PROBLEM DESCRIPTION: What must be returned is the number of lines in the records holding the word "right", with no other text.

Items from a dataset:
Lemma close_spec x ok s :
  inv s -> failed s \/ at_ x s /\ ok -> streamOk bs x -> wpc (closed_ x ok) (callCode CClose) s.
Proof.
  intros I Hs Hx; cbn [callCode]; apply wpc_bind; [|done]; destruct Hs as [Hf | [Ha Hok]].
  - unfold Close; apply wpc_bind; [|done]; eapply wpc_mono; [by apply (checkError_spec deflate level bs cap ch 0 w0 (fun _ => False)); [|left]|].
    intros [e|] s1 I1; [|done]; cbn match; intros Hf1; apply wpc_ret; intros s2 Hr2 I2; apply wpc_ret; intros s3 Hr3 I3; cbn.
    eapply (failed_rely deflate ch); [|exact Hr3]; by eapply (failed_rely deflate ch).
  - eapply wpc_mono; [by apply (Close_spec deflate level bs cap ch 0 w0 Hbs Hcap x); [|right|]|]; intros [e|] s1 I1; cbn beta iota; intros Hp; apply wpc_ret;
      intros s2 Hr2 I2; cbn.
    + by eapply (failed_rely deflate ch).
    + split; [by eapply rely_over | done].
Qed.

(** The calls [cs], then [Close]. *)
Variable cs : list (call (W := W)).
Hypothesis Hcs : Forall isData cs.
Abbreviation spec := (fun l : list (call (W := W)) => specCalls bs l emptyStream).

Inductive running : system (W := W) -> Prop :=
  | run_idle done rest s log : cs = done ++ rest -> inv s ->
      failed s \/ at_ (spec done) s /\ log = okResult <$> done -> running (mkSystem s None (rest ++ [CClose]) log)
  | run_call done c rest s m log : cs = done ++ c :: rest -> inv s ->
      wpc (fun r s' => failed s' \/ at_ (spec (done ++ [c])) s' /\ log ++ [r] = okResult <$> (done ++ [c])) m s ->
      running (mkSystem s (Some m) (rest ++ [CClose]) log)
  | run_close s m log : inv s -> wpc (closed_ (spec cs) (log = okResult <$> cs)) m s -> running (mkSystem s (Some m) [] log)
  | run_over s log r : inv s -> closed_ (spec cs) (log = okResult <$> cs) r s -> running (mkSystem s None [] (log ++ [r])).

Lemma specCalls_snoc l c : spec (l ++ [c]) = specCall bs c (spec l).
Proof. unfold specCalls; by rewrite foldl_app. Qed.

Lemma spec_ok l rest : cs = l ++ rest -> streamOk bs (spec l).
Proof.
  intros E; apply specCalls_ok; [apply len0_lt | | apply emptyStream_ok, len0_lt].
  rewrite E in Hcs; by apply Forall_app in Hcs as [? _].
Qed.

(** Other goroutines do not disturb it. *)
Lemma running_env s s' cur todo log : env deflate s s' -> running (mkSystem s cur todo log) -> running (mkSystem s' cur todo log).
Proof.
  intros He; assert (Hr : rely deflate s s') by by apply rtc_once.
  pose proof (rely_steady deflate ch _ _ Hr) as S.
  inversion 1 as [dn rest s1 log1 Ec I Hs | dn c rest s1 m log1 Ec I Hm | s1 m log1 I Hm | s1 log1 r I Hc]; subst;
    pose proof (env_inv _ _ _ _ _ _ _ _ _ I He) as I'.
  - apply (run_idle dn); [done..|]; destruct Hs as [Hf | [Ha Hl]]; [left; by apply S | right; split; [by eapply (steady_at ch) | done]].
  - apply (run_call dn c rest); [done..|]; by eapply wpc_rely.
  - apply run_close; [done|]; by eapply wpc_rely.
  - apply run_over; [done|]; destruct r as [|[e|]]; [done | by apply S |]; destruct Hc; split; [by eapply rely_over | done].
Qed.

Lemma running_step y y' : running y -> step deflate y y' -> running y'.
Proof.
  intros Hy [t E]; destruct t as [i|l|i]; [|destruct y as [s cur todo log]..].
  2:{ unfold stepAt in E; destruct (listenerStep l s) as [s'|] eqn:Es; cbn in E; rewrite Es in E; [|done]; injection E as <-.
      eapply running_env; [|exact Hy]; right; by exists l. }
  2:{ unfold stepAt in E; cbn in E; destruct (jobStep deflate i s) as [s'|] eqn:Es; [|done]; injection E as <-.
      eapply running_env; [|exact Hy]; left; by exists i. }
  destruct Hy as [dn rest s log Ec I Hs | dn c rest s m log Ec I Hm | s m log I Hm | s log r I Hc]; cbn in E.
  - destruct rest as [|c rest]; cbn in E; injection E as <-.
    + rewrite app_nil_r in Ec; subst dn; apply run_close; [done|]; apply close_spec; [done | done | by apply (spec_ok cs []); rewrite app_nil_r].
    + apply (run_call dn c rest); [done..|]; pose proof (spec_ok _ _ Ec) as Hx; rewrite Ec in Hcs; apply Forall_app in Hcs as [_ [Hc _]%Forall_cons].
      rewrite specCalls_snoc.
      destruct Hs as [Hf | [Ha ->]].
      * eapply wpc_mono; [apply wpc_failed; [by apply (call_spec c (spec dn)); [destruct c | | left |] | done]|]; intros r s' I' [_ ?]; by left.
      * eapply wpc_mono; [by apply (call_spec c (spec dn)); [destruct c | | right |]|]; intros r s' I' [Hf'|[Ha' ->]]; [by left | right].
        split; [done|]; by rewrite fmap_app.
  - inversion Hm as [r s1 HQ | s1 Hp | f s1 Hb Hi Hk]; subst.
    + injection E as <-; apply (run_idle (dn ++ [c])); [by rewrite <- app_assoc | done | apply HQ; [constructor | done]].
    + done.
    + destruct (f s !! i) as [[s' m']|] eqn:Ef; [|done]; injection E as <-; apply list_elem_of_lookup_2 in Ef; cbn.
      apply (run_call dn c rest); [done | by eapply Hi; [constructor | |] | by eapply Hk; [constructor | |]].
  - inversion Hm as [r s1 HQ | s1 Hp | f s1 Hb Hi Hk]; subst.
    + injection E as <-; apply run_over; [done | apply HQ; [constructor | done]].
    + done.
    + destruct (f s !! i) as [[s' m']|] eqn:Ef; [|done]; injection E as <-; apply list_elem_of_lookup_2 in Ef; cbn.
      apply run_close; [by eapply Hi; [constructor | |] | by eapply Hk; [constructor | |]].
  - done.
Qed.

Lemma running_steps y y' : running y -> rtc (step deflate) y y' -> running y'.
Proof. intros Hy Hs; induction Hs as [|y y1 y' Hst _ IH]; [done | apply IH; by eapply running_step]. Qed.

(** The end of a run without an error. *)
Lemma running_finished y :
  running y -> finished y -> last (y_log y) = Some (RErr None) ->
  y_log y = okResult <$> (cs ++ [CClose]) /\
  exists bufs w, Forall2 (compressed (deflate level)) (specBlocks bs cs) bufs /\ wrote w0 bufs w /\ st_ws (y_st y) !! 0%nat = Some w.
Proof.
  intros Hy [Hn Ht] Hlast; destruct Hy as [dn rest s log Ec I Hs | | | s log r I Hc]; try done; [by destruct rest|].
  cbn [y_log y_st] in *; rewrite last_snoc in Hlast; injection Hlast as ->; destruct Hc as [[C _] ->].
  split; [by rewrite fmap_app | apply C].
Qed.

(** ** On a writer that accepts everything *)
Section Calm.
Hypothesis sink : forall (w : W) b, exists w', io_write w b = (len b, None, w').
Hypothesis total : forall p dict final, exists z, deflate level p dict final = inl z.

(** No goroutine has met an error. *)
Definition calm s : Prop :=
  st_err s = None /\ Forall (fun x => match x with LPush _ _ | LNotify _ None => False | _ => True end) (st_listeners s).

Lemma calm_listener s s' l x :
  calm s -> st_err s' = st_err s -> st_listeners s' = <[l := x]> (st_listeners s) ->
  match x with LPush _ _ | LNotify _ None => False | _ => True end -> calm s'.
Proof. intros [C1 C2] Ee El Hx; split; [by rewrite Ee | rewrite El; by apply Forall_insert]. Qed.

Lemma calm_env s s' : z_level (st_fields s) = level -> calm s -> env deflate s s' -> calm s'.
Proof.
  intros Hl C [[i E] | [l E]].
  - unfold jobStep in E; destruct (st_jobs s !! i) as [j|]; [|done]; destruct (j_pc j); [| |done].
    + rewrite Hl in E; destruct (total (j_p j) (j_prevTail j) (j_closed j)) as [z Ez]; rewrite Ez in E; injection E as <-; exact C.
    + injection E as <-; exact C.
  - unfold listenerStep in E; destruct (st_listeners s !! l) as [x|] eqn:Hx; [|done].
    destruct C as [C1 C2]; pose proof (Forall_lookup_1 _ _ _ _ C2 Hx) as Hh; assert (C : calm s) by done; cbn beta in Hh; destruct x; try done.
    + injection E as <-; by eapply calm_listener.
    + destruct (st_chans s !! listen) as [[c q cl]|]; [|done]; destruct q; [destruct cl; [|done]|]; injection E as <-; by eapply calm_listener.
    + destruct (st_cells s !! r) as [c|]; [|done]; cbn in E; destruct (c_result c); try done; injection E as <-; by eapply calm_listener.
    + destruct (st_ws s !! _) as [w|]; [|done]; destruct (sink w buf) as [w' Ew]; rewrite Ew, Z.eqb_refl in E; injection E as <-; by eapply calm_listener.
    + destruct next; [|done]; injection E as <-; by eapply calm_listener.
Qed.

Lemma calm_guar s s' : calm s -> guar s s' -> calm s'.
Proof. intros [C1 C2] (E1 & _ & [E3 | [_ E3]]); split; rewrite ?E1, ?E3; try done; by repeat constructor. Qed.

RESPONSE BELOW: 4